* **Exercise brief**:
Copy exactly, please, the lines of the data from its start through the line containing "Lemma take_value_from id".

Collected data entries

(** The value of an id in the cycles before the last. *)
Definition older_value (cs : list cycle) (id : HashId) : option bytes :=
  Cycles.take_value id (removelast cs).
Definition last_cycle (cs : list cycle) : cycle := List.last cs ∅.

Lemma take_value_from id cs acc :
  fold_left (fun value (c : cycle) => match c !! id with Some (Some item) => Some item | _ => value end)
    cs acc = match Cycles.take_value id cs with Some v => Some v | None => acc end.
Proof.
  unfold Cycles.take_value. revert acc. induction cs as [|c cs IH]; intros acc; [done|].
  cbn [fold_left]. rewrite IH. symmetry. rewrite IH. destruct (fold_left _ cs None); [done|].
  by destruct (c !! id) as [[]|].
Qed.

Lemma take_value_cons id c cs :
  Cycles.take_value id (c :: cs) =
    match Cycles.take_value id cs with
    | Some v => Some v
    | None => match c !! id with Some v => v | None => None end
    end.
Proof. unfold Cycles.take_value at 1. cbn [fold_left]. by rewrite take_value_from; destruct (c !! id) as [[]|]. Qed.

Lemma take_value_delete id id' cs :
  Cycles.take_value id (delete id' <$> cs) = if decide (id = id') then None else Cycles.take_value id cs.
Proof.
  induction cs as [|c cs IH]; [by case_decide|]. rewrite fmap_cons, !take_value_cons, IH.
  case_decide as E; [subst; by rewrite lookup_delete_eq|].
  by rewrite lookup_delete_ne by done.
Qed.

(** One round moves an id, its value included, to the last cycle. *)
Lemma move_spec id cs :
  let (v, cs') := Cycles.move_to_last_cycle id cs in
  v = older_value cs id /\
  (forall id', older_value cs' id' = if decide (id' = id) then None else older_value cs id') /\
  (forall id', last_cycle cs' !! id' =
     if decide (id' = id) then match v with Some _ => Some v | None => last_cycle cs !! id end
     else last_cycle cs !! id') /\
  removelast cs' = (delete id <$> removelast cs).
Proof.
  unfold Cycles.move_to_last_cycle, older_value, last_cycle.
  destruct cs as [|c cs _] using rev_ind; [cbn; repeat split; intros; by case_decide|].
  rewrite rev_unit, rev_involutive, removelast_last.
  destruct (Cycles.take_value id cs) as [v|] eqn:Ev; rewrite !List.last_last, !removelast_last;
    (split; [done|]); (split; [intros id'; apply take_value_delete|]); (split; [|done]);
    intros id'; case_decide; subst; by rewrite ?lookup_insert_eq, ?lookup_insert_ne by done.
Qed.

Definition refs_of (v : option bytes) : nat :=
  match v with Some value => length (Gc.references value) | None => O end.

Lemma cycle_references_delete id (c : cycle) :
  Gc.cycle_references c =
    (refs_of (match c !! id with Some v => v | None => None end) + Gc.cycle_references (delete id c))%nat.
Proof.
  unfold Gc.cycle_references. destruct (c !! id) as [v|] eqn:E.
  - rewrite (map_fold_delete_L _ _ id v) by (done || (intros; lia)). by destruct v.
  - by rewrite delete_id.
Qed.

Lemma delete_references id cs :
  (refs_of (Cycles.take_value id cs) + sum_list (Gc.cycle_references <$> (delete id <$> cs)) <=
   sum_list (Gc.cycle_references <$> cs))%nat.
Proof.
  induction cs as [|c cs IH]; [done|]. rewrite !fmap_cons, take_value_cons. cbn [sum_list].
  rewrite (cycle_references_delete id c). revert IH. unfold sum_list, Datatypes.id.
  destruct (Cycles.take_value id cs); [lia|]. destruct (c !! id) as [[]|]; cbn [refs_of]; lia.
Qed.

(** What marking can reach: the marked ids, and what entries of older cycles
    that are reached refer to. *)
Inductive reached (cs : list cycle) (reused : list HashId) : HashId -> Prop :=
| reached_marked id : id ∈ reused -> reached cs reused id
| reached_reference id v r :
    reached cs reused id -> older_value cs id = Some v -> r ∈ Gc.references v -> reached cs reused r.

Definition marked (stack : list HashId) (cs cs' : list cycle) : Prop :=
  (forall id, id ∈ stack -> older_value cs' id = None) /\
  (forall id, older_value cs' id = None \/ older_value cs' id = older_value cs id) /\
  (forall id v, older_value cs id = Some v -> older_value cs' id = None ->
     last_cycle cs' !! id = Some (Some v) /\
     forall r, r ∈ Gc.references v -> older_value cs' r = None) /\
  (forall id, older_value cs id = None -> last_cycle cs' !! id = last_cycle cs !! id) /\
  (forall id, reached cs stack id \/ older_value cs' id = older_value cs id).

Lemma mark_loop_marks fuel : forall stack cs,
  (length stack + sum_list (Gc.cycle_references <$> removelast cs) <= fuel)%nat ->
  exists cs', Gc.mark_loop fuel stack cs = Some cs' /\ marked stack cs cs'.
Proof.
  induction fuel as [|fuel IH]; intros stack cs Hf.
  all: destruct stack as [|id stack];
    [exists cs; split; [done|]; split; [by intros ? ?%not_elem_of_nil|];
     split; [by right|]; split; [by intros ? ? ->|]; split; [done|by right]|].
  { cbn in Hf. lia. }
  cbn [Gc.mark_loop]. pose proof (move_spec id cs) as Hm.
  destruct (Cycles.move_to_last_cycle id cs) as [v cs1] eqn:Em.
  destruct Hm as (Hv & Hold & Hlast & Hrm).
  pose proof (delete_references id (removelast cs)) as Hd. fold (older_value cs id) in Hd.
  rewrite <- Hv in Hd. rewrite <- Hrm in Hd. cbn in Hf.
  set (stack' := match v with Some value => rev (Gc.references value) ++ stack | None => stack end).
  destruct (IH stack' cs1) as (cs' & Hrun & Ha & Hb & Hc & Hk & He).
  { unfold stack'. destruct v; cbn in Hd |- *; rewrite ?length_app, ?length_rev; lia. }
  exists cs'. split; [by destruct v|].
  assert (Hid : older_value cs' id = None).
  { destruct (Hb id) as [|E]; [done|]. rewrite E, Hold. by rewrite decide_True. }
  split; [|split; [|split; [|split]]].
  - intros i [->|Hi]%elem_of_cons; [done|]. apply Ha. unfold stack'. destruct v; [apply elem_of_app; by right|done].
  - intros i. destruct (Hb i) as [|E]; [by left|]. rewrite E, Hold. case_decide; [by left|by right].
  - intros i w Hw Hn. destruct (decide (i = id)) as [->|Hne].
    + rewrite <- Hv in Hw. split.
      * rewrite Hk by (by rewrite Hold, decide_True). by rewrite Hlast, decide_True, Hw.
      * intros r Hr. apply Ha. unfold stack'. rewrite Hw. apply elem_of_app. left.
        by apply elem_of_rev.
    + apply Hc; [|done]. by rewrite Hold, decide_False.
  - intros i Hi. rewrite Hk by (rewrite Hold; by case_decide). rewrite Hlast.
    case_decide as E; [subst i|done]. rewrite <- Hv in Hi. by rewrite Hi.
  - assert (Hstep : forall i, reached cs1 stack' i -> reached cs (id :: stack) i).
    { induction 1 as [i Hi|i w r _ IH1 Hw Hr].
      - unfold stack' in Hi. destruct v as [v|]; [|by apply reached_marked, list_elem_of_further].
        apply elem_of_app in Hi as [Hi|Hi]; [rewrite elem_of_rev in Hi|by apply reached_marked, list_elem_of_further].
        by apply (reached_reference _ _ id v i (reached_marked _ _ _ (list_elem_of_here _ _)) (eq_sym Hv)).
      - rewrite Hold in Hw. case_decide; [done|]. by eapply reached_reference. }
    intros i. destruct (decide (i = id)) as [->|Hne]; [left; apply reached_marked, list_elem_of_here|].
    destruct (He i) as [Hi|Hi]; [left; by apply Hstep|right]. by rewrite Hi, Hold, decide_False.
Qed.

* **Expected answer**:
(** The value of an id in the cycles before the last. *)
Definition older_value (cs : list cycle) (id : HashId) : option bytes :=
  Cycles.take_value id (removelast cs).
Definition last_cycle (cs : list cycle) : cycle := List.last cs ∅.

Lemma take_value_from id cs acc :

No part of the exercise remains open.